NASHVILLE, Tenn. (WKRN) – For months now, residents have seen the problem, but it wasn’t until recently they were able to read about it.
Recently, the Office of Homeless Services responded after an internal audit was published, showing where Nashville was back in 2020 and 2021.
“As a new director, I didn’t know quite that much about the services that was provided prior to me becoming the director, but now as a director, I welcomed that audit; it really helped me to understand where we were as a department and where we needed to go,” said April Calvin, the current executive director of the Office of Homeless Services.
The 21-page audit revealed that, at the time, there were 16 encampment locations. The audit also labeled the situation as “high risk” because the city had no encampment plan at the time.
“Probably the most shocking thing was we, as a community, did not have an encampment strategy, and that was something we got to work on immediately,” Calvin said.
In response to the audit, the Office of Homeless Services released a statement that said in part, “The audit showed that, for some time, the measures enacted under the previous MHID Leadership were not effective in reducing homelessness, thus, quick and immediate changes were made.”
“We know that encampments grow and form depending on the seasons. So during the summer, during the spring, encampments are typically large, and they may pop up in various locations. During the winter months, encampments are small, so I think that’s what we are seeing now,” explained Calvin. “So, I think one of the misconceptions is we’re closing an encampment without a plan and without a priority process. Our community partners helped to write this encampment strategy that was a part of that audit, and for me, it’s much more about a housing surge, not an encampment closure.”

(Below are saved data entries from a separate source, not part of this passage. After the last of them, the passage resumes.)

(* ===== verification/Delay.v ===== *)
(** * The delay handler

    Models internal/challenge/delay.go. *)
From S2P Require Import Prelude GoLib Policy Json Store World Challenge Quorum.
Import Strings.

Definition DelayActionCancel : string := "cancel".

Record CancelAuthority := mkAuthority {
  ca_Mode : string; ca_Issuer : string; ca_Members : list string; ca_Claim : string; ca_Source : string }.

Definition CancelAuthority_Equal (a b : CancelAuthority) : bool :=
  bool_decide (ca_Mode a = ca_Mode b) && bool_decide (ca_Issuer a = ca_Issuer b) &&
  bool_decide (ca_Claim a = ca_Claim b) && bool_decide (ca_Source a = ca_Source b) &&
  bool_decide (ca_Members a = ca_Members b).

Definition admits (a : CancelAuthority) (s : option Subject) : result bool :=
  isTarget (mkQuorumDetail 0 (ca_Mode a) (ca_Issuer a) (ca_Members a) (ca_Claim a) (ca_Source a) "") s.

Record DelayDetail := mkDelayDetail {
  dd_Duration : string; dd_ReleaseAt : Time.t; dd_CancellableBy : option CancelAuthority;
  dd_CancelledBy : string; dd_CancelledAt : option Time.t }.

(** ** Encoding *)

Definition encodeAuthority (a : CancelAuthority) : json :=
  JObj ([("mode", JStr (ca_Mode a)); ("issuer", JStr (ca_Issuer a))] ++ opt_strings "members" (ca_Members a) ++
        opt_string "claim" (ca_Claim a) ++ opt_string "source" (ca_Source a)).

Definition encodeDelayDetail (d : DelayDetail) : json :=
  JObj ([("duration", JStr (dd_Duration d)); ("release_at", JTime (dd_ReleaseAt d))] ++
        (match dd_CancellableBy d with Some a => [("cancellable_by", encodeAuthority a)] | None => [] end) ++
        opt_string "cancelled_by" (dd_CancelledBy d) ++
        (match dd_CancelledAt d with Some t => [("cancelled_at", JTime t)] | None => [] end)).

Definition unmarshalAuthority (o : option json) : result (option CancelAuthority) :=
  match o with
  | None | Some JNull => Ok None
  | Some (JObj fs) =>
      let? mode := dec_string (field "mode" fs) in
      let? issuer := dec_string (field "issuer" fs) in
      let? members := dec_strings (field "members" fs) in
      let? claim := dec_string (field "claim" fs) in
      let? source := dec_string (field "source" fs) in
      Ok (Some (mkAuthority mode issuer members claim source))
  | Some _ => Err []
  end.

Definition unmarshalDelayDetail (raw : json) : result DelayDetail :=
  let? fs := fields_of raw in
  let? duration := dec_string (field "duration" fs) in
  let? release := dec_time (field "release_at" fs) in
  let? authority := unmarshalAuthority (field "cancellable_by" fs) in
  let? by_ := dec_string (field "cancelled_by" fs) in
  let? at_ := dec_time_opt (field "cancelled_at" fs) in
  Ok (mkDelayDetail duration release authority by_ at_).

Definition decodeDelayDetail (raw : json) : result DelayDetail :=
  match unmarshalDelayDetail raw with
  | Err _ => Err [ErrInvalidPayload]
  | Ok d => if Time.IsZero (dd_ReleaseAt d) then Err [ErrInvalidPayload] else Ok d
  end.

(** ** Issue *)

Record DelayConfig := mkDelayConfig { dl_Groups : option GroupResolver; dl_Issuer : string }.

Definition NewDelay (groups : option GroupResolver) (issuer : string) : DelayConfig :=
  mkDelayConfig groups (TrimSpace issuer).

Definition qualified (a : CancelAuthority) : result CancelAuthority :=
  if bool_decide (ca_Issuer a = "") then Err [ErrUnsupportedSpec; ErrApproverIssuerUndesignated] else Ok a.

Definition resolveAuthority (d : DelayConfig) (set : ApproverSet) (dec : DecisionContext) : result CancelAuthority :=
  match as_Source set with
  | Some src =>
      match dl_Groups d with
      | None => Err [ErrUnsupportedSpec; ErrGroupSourceUnsupported]
      | Some groups =>
          let? g := groups src dec in
          qualified (mkAuthority ResolveGroupSource (TrimSpace (ag_Issuer g)) (normalizeMembers (ag_Members g)) "" src.1)
      end
  | None =>
      if bool_decide (as_Claim set ≠ "")
      then qualified (mkAuthority ResolveClaim (dl_Issuer d) [] (as_Claim set) "")
      else match normalizeMembers (as_Members set) with
           | [] => Err [ErrUnsupportedSpec]
           | members => qualified (mkAuthority ResolveMembers (dl_Issuer d) members "" "")
           end
  end.

Definition delay_issue (d : DelayConfig) (req : IssueRequest) : result IssueResult :=
  match ir_Spec req with
  | CDelay spec =>
      if (d_Duration spec <=? 0)%Z then Err [ErrUnsupportedSpec]
      else
        let release := Time.Add (ir_Now req) (d_Duration spec) in
        let? authority := match d_CancellableBy spec with
                          | None => Ok None
                          | Some set => let? a := resolveAuthority d set (ir_Decision req) in Ok (Some a)
                          end in
        let detail := mkDelayDetail (Time.Duration_String (d_Duration spec)) release authority "" None in
        Ok (mkIssueResult StatePending (Some (encodeDelayDetail detail)) (Some release) false 0%Z)
  | _ => Err [ErrUnsupportedSpec]
  end.

(** ** Submit: a cancellation *)

Definition decodeDelaySubmission (raw : option json) : result unit :=
  match raw with
  | Some (JObj fs) =>
      if negb (forallb (λ kv, contains ["action"] kv.1) fs) then Err [ErrInvalidPayload]
      else match dec_string (field "action" fs) with
      | Ok a => if bool_decide (ToLower (TrimSpace a) = DelayActionCancel) then Ok tt else Err [ErrInvalidPayload]
      | Err _ => Err [ErrInvalidPayload]
      end
  | _ => Err [ErrInvalidPayload]
  end.

Definition delay_submit (req : SubmitRequest) : result SubmitResult :=
  let? detail := decodeDelayDetail (sr_Detail req) in
  match dd_CancellableBy detail with
  | None => Err [ErrNotSubmittable]
  | Some authority =>
      let? _ := decodeDelaySubmission (sr_Payload req) in
      let? canceller := approverID (sr_Submitter req) in
      let? admitted := admits authority (sr_Submitter req) in
      if negb admitted then Err [ErrNotTarget]
      else
        let by_ := match sr_Submitter req with Some s => CallerID s | None => "anonymous" end in
        Ok (mkSubmitResult StateFailed 0%Z 0%Z
              (Some (encodeDelayDetail (mkDelayDetail (dd_Duration detail) (dd_ReleaseAt detail) (Some authority)
                                          by_ (Some (sr_Now req))))))
  end.

(** ** Status and targets *)

Definition delay_state (stored : CState) (detail : DelayDetail) (now : Time.t) : CState :=
  if CState_Terminal stored then stored
  else match dd_CancelledAt detail with
       | Some _ => StateFailed
       | None => if Time.Before now (dd_ReleaseAt detail) then StatePending else StateSatisfied
       end.

Definition delay_status (req : StatusRequest) : result Status :=
  let? detail := decodeDelayDetail (st_Detail req) in
  Ok (mkStatus (delay_state (st_Stored req) detail (st_Now req)) 0%Z 0%Z (Some (dd_ReleaseAt detail)) None false).

Definition delay_IsTarget (req : TargetRequest) : result bool :=
  let? detail := decodeDelayDetail (tr_Detail req) in
  match dd_CancellableBy detail with
  | None => Ok false
  | Some authority => admits authority (tr_Subject req)
  end.

Definition DelayHandler (d : DelayConfig) : Handler :=
  mkHandler ChallengeDelay (λ r, lift (delay_issue d r)) (λ r, lift (delay_submit r)) (λ r, lift (delay_status r))
    (Some (λ r, lift (delay_IsTarget r))) None None.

Just a few blocks from Nissan Stadium, the TA Truck Stop is one of the latest encampments to go through what is being called a “Housing Surge,” focused on the Housing First approach. The area was described as an “extreme safety threat to the unhoused residents and the area.”
The goal is not to only provide homeless residents with a roof over their heads, but also to follow up with wrap-around services.
Calvin explained how in the past under previous leadership, she claimed residents were required to go through some sort of sober program to gain access to housing. She explained how this approach was not sustainable,
The department expected location closure signs to be up by Oct. 6, 2023, for the latest encampment.